DAR VIDA À VIDA?

Ao escutar, recentemente, uma pessoa dizer: “preciso dar vida à minha vida”, um turbilhão de reflexões me ocorreu.

Dar vida à própria vida é, ao mesmo tempo, uma afirmação de potência e uma confissão de ausência. Há uma beleza quase poética nessa ideia de insuflar vitalidade em uma existência que, apesar de respirar, ainda não vive. Isso nos confronta com uma das verdades mais inquietantes da condição humana: viver é mais do que existir. Existir é resistir ao tempo; viver é preenchê-lo com sentido.

Mas o que significa, afinal, dar vida à vida? Buscar prazer, realização, amor? Nenhuma dessas respostas isoladas parece suficiente. A vida não vem com sentido predefinido; é um palco vazio, e cabe a nós escrever o roteiro da existência.

Essa liberdade, como dizia Sartre, é nossa maior condenação — e também nossa maior força. Muitos se limitam a ocupar o palco, mas dar vida à vida exige coragem: um ato de criação diante do absurdo, de abraçar a incerteza e transformar o vazio em projeto.

No entanto, não vivemos isolados. O outro frequentemente emerge como parte essencial dessa equação. Há quem diga: “Você dá vida à minha vida”. Essa frase, tão carregada de emoção, reflete nossa essência como sereshumanos: somos seres solitários, com um núcleo interno que ninguém pode acessar completamente. Por isso, buscamos no outro algo que suavize esse peso.

Mas será que isso basta? A solidão é inerente a todos nós, e sua aceitação é parte do processo de viver plenamente. Não importa quantos vínculos tenhamos, sempre haverá um espaço em nós que o outro não pode preencher. Essa solidão, longe de ser apenas uma sombra, é um convite à reflexão e à criação. É nela que nos encontramos, que percebemos que dar vida à nossa própria vida é uma tarefa intransferível.

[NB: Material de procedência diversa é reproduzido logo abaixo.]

(** X13. [printResults] prints every other item: the [k]-th item it prints
    is the item the generator yields at position [2k], so it prints
    [(n + 1) / 2] of [n] items, and an item yielded at an odd position (the
    second, the fourth, ...) is not printed, the yielded items being
    distinct. *)
Theorem printResults_prints_every_other (fuel : nat) (gen rest : generator)
    (console : list logged) :
  printResults fuel gen = Some (rest, console) →
  (∀ k : nat, printedItems console !! k = gen !! (2 * k)%nat) ∧
  length (printedItems console) = ((length gen + 1) / 2)%nat ∧
  (NoDup gen → ∀ (k : nat) item, gen !! (2 * k + 1)%nat = Some item →
               item ∉ printedItems console).
Proof.
  intros Hrun.
  destruct (printResults_run gen fuel)
    as [[_ Hnone]|(_ & console' & Hrun' & Hvalues & _)]; [congruence|].
  rewrite Hrun in Hrun'. injection Hrun' as -> ->.
  apply printedItems_evenPositions in Hvalues. rewrite Hvalues.
  split_and!.
  - apply evenPositions_lookup.
  - apply evenPositions_length.
  - intros Hnodup k item Hodd Hin.
    apply list_elem_of_lookup in Hin as [j Hj].
    rewrite evenPositions_lookup in Hj.
    pose proof (NoDup_lookup _ _ _ _ Hnodup Hodd Hj). lia.
Qed.

Lemma printResults_prints_every_other_witness :
  ∃ console, printResults 5 (items sampleCart) = Some ([], console) ∧
             length (printedItems console) = 2%nat.
Proof.
  eexists. split; [reflexivity|].
  apply (printResults_prints_every_other 5 (items sampleCart) []).
  reflexivity.
Defined.


(** * OpenPlatform: the REST client of ddb-react

    A shallow embedding of the class [OpenPlatform] and its helper
    [formatUrlArray], and the properties of its request construction,
    chunking and response unwrapping.

    The client is dynamically typed JavaScript working on parsed JSON, so
    the embedding has three layers:

    - the JavaScript values the client handles and the few runtime
      operations it applies to them (truthiness, [===], property reads,
      [ToString], [encodeURIComponent], [JSON.stringify], lodash's
      [chunk] and [isEmpty]);
    - promises: an [async] function is a computation over the log of
      requests issued so far, which ends in a settled or pending promise;
    - the client's methods, written in that monad in the order of the
      source. *)

From Stdlib Require Import List Ascii Bool Arith NArith ZArith Lia.
From Stdlib Require Import Strings.Byte Floats.SpecFloat.
Import ListNotations.

#[local] Set Warnings "-register-all".

(** ** JavaScript strings *)

(** A JavaScript string is a sequence of UTF-16 code units, any 16-bit
    values: a surrogate need not be paired.  A code unit is held as its
    two bytes. *)
Record unit16 : Set := Unit16 { high : ascii; low : ascii }.

(** The number of a code unit, from 0 to 65535. *)
Definition code (c : unit16) : N :=
  (256 * N_of_ascii (high c) + N_of_ascii (low c))%N.

(** The code unit of a number below 65536. *)
Definition unit (n : N) : unit16 :=
  Unit16 (ascii_of_N (n / 256)) (ascii_of_N (n mod 256)).

(** A character of the first 256 as a code unit. *)
Definition ch (a : ascii) : unit16 := Unit16 zero a.

Coercion ch : ascii >-> unit16.

Definition unit_eqb (a b : unit16) : bool :=
  Ascii.eqb (high a) (high b) && Ascii.eqb (low a) (low b).

Inductive string : Set :=
| EmptyString
| String (c : unit16) (s : string).

Module JsString.

(** String literals: one code unit per byte of the literal.  A string
    with a code unit from 256 on is written with [String] and [unit]. *)
Fixpoint of_bytes (bs : list byte) : string :=
  match bs with
  | [] => EmptyString
  | b :: r => String (ch (ascii_of_byte b)) (of_bytes r)
  end.

Fixpoint to_bytes (s : string) : option (list byte) :=
  match s with
  | EmptyString => Some []
  | String c r =>
      if Ascii.eqb (high c) zero then
        match to_bytes r with
        | Some bs => Some (byte_of_ascii (low c) :: bs)
        | None => None
        end
      else None
  end.

Fixpoint append (a b : string) : string :=
  match a with
  | EmptyString => b
  | String c r => String c (append r b)
  end.

Fixpoint length (s : string) : nat :=
  match s with
  | EmptyString => 0
  | String _ r => S (length r)
  end.

Fixpoint eqb (a b : string) : bool :=
  match a, b with
  | EmptyString, EmptyString => true
  | String x a', String y b' => unit_eqb x y && eqb a' b'
  | _, _ => false
  end.

(** [b.startsWith(a)] *)
Fixpoint prefix (a b : string) : bool :=
  match a with
  | EmptyString => true
  | String x a' =>
      match b with
      | EmptyString => false
      | String y b' => unit_eqb x y && prefix a' b'
      end
  end.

Ainda assim, o outro não é dispensável. Ele nos transforma, nos ilumina, inspira e desafia. Sua presença pode ser a faísca que desperta o que há de vivo em nosso interior, mas não pode carregar a responsabilidade de preencher nossos vazios. Quando delegamos ao outro a tarefa de dar sentido à nossa existência, criamos dependências que nos afastam da verdadeira liberdade de viver.

Dar vida à vida, portanto, é um equilíbrio delicado entre a solidão e o encontro. A solidão nos dá o espaço para refletir, criar e descobrir sentido dentro de nós mesmos. O outro, por sua vez, nos lembra que viver não é um exercício solitário. Sua presença enriquece nossa jornada, mas a chama deve ser nossa.

Viver plenamente é, assim, aceitar a solidão como parte do processo, mas nunca como derrota. É acolher o outro como companheiro de jornada, sem transferir-lhe o peso de nossas ausências.

Entre a introspecção que a solidão permite e as trocas que os encontros oferecem, encontra-se o equilíbrio que sustenta a nossa existência. É nesse fluxo contínuo, entre o recolhimento e o compartilhar, que podemos transformar a vida em algo que, mesmo imperfeito, seja nosso e infinitamente vivo.

Monica Moreira da Rocha

Economista, servidora pública aposentada, ex-auditora da Receita Federal do Brasil.